Dataset below:

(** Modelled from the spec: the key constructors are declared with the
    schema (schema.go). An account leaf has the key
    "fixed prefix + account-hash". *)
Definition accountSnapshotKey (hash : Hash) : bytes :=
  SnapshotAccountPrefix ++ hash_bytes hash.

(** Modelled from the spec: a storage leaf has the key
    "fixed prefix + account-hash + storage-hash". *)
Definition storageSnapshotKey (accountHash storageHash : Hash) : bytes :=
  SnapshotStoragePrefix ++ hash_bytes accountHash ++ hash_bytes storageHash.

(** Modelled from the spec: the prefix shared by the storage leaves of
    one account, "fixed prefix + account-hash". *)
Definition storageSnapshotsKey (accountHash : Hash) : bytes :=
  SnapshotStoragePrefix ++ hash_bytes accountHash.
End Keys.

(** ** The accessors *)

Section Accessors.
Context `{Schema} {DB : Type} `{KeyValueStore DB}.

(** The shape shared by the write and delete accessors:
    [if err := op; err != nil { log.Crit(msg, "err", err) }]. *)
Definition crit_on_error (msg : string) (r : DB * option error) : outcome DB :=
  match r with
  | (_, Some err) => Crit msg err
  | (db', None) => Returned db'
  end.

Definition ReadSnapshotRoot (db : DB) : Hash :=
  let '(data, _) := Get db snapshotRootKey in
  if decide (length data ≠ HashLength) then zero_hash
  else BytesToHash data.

End of Dataset.
Dataset below:

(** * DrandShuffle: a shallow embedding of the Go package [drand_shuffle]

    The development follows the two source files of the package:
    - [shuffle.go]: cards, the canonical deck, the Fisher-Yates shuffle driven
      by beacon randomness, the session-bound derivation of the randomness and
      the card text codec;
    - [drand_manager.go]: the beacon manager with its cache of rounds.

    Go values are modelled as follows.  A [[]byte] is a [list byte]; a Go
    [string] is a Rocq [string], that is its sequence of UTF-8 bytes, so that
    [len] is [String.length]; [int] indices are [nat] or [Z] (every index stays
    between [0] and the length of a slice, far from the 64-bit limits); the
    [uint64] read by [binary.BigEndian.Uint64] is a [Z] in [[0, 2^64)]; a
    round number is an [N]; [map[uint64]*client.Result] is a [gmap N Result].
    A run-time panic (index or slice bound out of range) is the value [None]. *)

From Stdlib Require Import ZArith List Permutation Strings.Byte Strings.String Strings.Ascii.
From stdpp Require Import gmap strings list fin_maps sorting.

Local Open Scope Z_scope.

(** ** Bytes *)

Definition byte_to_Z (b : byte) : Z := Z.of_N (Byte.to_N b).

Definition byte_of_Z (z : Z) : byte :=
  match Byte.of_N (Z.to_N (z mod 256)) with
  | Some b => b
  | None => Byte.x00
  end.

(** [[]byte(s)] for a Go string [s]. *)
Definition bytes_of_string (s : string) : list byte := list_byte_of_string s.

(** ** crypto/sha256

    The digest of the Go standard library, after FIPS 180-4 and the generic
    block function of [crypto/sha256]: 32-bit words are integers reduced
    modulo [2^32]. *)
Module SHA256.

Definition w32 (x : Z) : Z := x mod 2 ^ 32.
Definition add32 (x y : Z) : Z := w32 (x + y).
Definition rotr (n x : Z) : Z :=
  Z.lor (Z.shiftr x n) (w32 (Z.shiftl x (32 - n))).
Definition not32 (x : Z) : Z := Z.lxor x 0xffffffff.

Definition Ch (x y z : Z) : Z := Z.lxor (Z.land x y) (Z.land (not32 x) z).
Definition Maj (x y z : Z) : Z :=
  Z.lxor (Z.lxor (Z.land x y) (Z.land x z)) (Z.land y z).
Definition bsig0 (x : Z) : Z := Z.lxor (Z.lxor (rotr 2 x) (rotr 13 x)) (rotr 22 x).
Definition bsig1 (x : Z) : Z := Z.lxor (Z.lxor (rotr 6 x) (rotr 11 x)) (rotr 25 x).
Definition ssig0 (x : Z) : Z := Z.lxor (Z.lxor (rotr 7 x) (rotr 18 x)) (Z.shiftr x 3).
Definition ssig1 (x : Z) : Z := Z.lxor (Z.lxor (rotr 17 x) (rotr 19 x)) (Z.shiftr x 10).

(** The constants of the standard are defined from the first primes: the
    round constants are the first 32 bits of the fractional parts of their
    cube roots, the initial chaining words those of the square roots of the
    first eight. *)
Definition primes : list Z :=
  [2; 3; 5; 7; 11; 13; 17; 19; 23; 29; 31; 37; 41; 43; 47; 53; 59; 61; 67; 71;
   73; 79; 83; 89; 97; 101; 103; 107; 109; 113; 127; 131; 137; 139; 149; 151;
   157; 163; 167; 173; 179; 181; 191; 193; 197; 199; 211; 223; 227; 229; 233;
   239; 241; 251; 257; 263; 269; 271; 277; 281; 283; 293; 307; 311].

End of Dataset.
Dataset below:

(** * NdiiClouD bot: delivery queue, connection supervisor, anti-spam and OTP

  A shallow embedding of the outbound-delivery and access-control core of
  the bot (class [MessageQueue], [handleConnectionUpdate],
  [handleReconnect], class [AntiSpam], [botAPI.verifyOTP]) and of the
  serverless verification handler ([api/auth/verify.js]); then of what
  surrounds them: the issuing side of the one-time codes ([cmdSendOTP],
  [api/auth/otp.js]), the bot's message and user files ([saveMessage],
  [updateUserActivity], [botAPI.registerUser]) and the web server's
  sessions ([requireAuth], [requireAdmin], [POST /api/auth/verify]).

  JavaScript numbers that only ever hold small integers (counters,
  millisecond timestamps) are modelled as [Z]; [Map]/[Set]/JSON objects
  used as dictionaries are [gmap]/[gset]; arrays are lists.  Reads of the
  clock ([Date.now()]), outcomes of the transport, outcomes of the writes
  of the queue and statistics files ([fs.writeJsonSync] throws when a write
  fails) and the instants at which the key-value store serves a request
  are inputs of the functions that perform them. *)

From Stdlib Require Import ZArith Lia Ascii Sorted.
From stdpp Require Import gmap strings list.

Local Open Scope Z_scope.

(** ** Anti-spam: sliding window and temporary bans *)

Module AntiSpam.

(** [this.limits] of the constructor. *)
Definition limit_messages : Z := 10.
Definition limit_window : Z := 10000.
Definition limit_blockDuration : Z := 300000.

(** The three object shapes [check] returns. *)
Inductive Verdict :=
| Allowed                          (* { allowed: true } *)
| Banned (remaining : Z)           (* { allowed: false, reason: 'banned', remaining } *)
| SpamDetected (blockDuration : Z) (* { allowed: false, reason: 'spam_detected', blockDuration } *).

End of Dataset.

What needs to be done »
What is the number of lines in the records that contain "None"? State that number alone.

Answer space »
3